What’s happening in New Hampshire is a preview of Iowa’s future if federal Medicaid support continues to erode.

Iowa’s rural hospitals already face severe staffing shortages, low reimbursement rates, rising insurance costs, and an aging population

Community health centers are often the only local source of primary care in rural counties. Cuts like these don’t just save money – they cost lives, reduce economic stability, and push small towns closer to collapse.

This is not just a health care issue. It’s a rural survival issue.

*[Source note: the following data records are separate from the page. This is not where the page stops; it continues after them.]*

(** * The stylesheet pipeline of [packages/vite/src/node/plugins/css.ts]

    A shallow embedding of the CSS plugin pair ([vite:css], [vite:css-post])
    and of the helpers they rest on, followed by the properties of the
    pipeline that the specification states.

    Conventions.
    - A JavaScript string is a [string]; every [ascii] stands for one code
      unit, so the character classes below are the restriction of the
      source's classes to code units under 256.
    - A [Set<string>] is a duplicate-free list in insertion order
      ([set_add]); a [Map<string, _>] whose order is never observed is a
      [gmap]; the bundle object, which is iterated, is an association list.
    - A function that can throw returns a [result]. *)

From stdpp Require Import base option list strings gmap.
From Stdlib Require Import Ascii Lia.

Local Open Scope string_scope.
Local Open Scope list_scope.

(* ================================================================== *)
(** * JavaScript strings *)
(* ================================================================== *)

Module Js.

Abbreviation chars := (list ascii).

Definition of_string : string -> chars := String.list_ascii_of_string.
Definition to_string : chars -> string := String.string_of_list_ascii.

Definition code (c : ascii) : nat := nat_of_ascii c.

(** [a.startsWith(p)] on code-unit lists. *)
Fixpoint starts_with (p s : chars) : bool :=
  match p, s with
  | [], _ => true
  | _ :: _, [] => false
  | a :: p', b :: s' => Ascii.eqb a b && starts_with p' s'
  end.

(** [s.includes(p)]. *)
Fixpoint includes_chars (p s : chars) : bool :=
  starts_with p s ||
  match s with
  | [] => false
  | _ :: s' => includes_chars p s'
  end.

Definition startsWith (s p : string) : bool :=
  starts_with (of_string p) (of_string s).
(** * Concerto graphical editor: the graph store of [src/App.jsx]

    A shallow embedding of the state kept by the [App] component (the node
    collection, the edge collection, the selected node id, the React Flow
    instance and the module-level id counter) and of the handlers that
    change it, followed by the properties of the editing protocol.

    Conventions of the embedding.
    - A React state cell with its setter becomes a field of [state]; a
      handler is a function from the state at the time of the event to the
      state after it.  [setNodes (fun nds => ...)] applies its argument to the
      current collection, which is what the functional form of a setter does.
    - A handler that throws (a [TypeError]) returns [None]; nothing has been
      stored at the point where any of them can throw.
    - A JavaScript array is a list of slots, [None] being an empty slot; an
      object whose keys are computed at run time (a field) is a [gmap]; the
      [data] object of a node, read through fixed keys, is a record whose
      entries may be absent.
    - A JavaScript Number holds every integer up to 2^53 exactly and no
      further: the id counter is a natural number whose increment stops
      there.  An array index is a natural number below 2^32 - 1; an
      assignment beyond it does not touch the slots. *)

From Stdlib Require Import NArith DecimalString DecimalN.
From stdpp Require Import base option list strings gmap.

(** ** JavaScript values used by the component *)

Module Js.

(** An object with string values and keys known only at run time:
    a field of a concept, [{ type: 'String', name: 'age' }]. *)
Abbreviation object := (gmap string string).

(** What an array slot can hold: an object or [undefined]. *)
Inductive elem :=
| Undefined
| Obj (o : object).

(** An array: [None] is an empty slot (a hole), which reads as
    [undefined] but is skipped by [filter] and [map]. *)
Abbreviation array := (list (option elem)).

(** [a[i]] *)
Definition get (a : array) (i : nat) : elem :=
  match a !! i with
  | Some (Some e) => e
  | _ => Undefined
  end.

(** The array indices are the integers from 0 to 2^32 - 2. *)
Definition is_index (i : nat) : bool := (N.of_nat i <? 4294967295)%N.

(** [a[i] = e]: in range the slot is overwritten; out of range the array
    grows to length [i + 1] and the slots in between stay empty, as long as
    [i] is an array index. Beyond the last index the assignment creates a
    property named by [i] instead and the slots stay as they are; nothing
    reads such a property back (a copy, [filter] and [map] visit the indices
    only), so it is not kept. *)
Definition set (a : array) (i : nat) (e : elem) : array :=
  if decide (i < length a) then <[i := Some e]> a
  else if is_index i then a ++ replicate (i - length a) None ++ [Some e]
  else a.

Deere Reports Lower Profits but Remains Optimistic for 2026

Deere & Company reported $1.065 billion in fourth-quarter net income, down from $1.245 billion last year. Full-year profit also declined from $7.1 billion to $5.027 billion. 

Despite reduced income, Deere saw an 11% rise in quarterly sales, and leadership says structural improvements and diversified customers helped them withstand a difficult ag cycle. Deere expects 2026 to be the bottom of the large-ag equipment market, with growth anticipated afterward — especially in small ag and construction sectors.

Our Take

Deere’s numbers reflect exactly what farmers have been saying: High costs + low crop prices = reduced equipment demand.

But the deeper takeaway is this: Even the world’s largest ag equipment maker is feeling the strain of tariffs, farm income volatility, and the downturn in the corn/soy cycle.

If Deere is tightening its belt, you know family farmers already have.

Iowa Wildlife Action Plan Open for Public Commentand the Clock Is Running Out

The Capital Dispatch reports that the Iowa Department of Natural Resources (DNR) has released the draft update of its 25-year Wildlife Action Plan, covering species conservation, habitat restoration, research, and public access. Public comment is open until Dec. 5. 

The draft update points out that: 

Iowa now has 799 species listed as “of greatest conservation need” – including butterflies, moths, bees, fish, birds, and native plants.

Public conservation land has grown from 1.7% in 2004 to 2.5% today, still among the smallest percentages in the nation.

Successful reintroduction efforts include peregrine falcons, trumpeter swans, osprey, and recovery sightings of long-absent species.

Prairie, stream, and mussel restoration projects have made notable progress — but agricultural dominance limits available habitat.

The plan is underfunded by $127 million per year, making its long-term goals unreachable without new investment.

At current rates, Iowa will not reach the goal of 4% protected land until 2055 – 25 years behind schedule.

Our Take

This plan is one of the most important conservation documents in Iowa, yet it remains chronically underfunded and politically invisible.

Iowa’s landscape – once 85% tallgrass prairie – is now the most altered ecosystem in North America. Wildlife declines are not “natural”; they are a product of choices we have made.

The DNR is stating the truth plainly. Iowa needs permanent funding for wildlife if we want wildlife to still exist here.

And public comments matter. Even a handful of voices can push lawmakers to pay attention.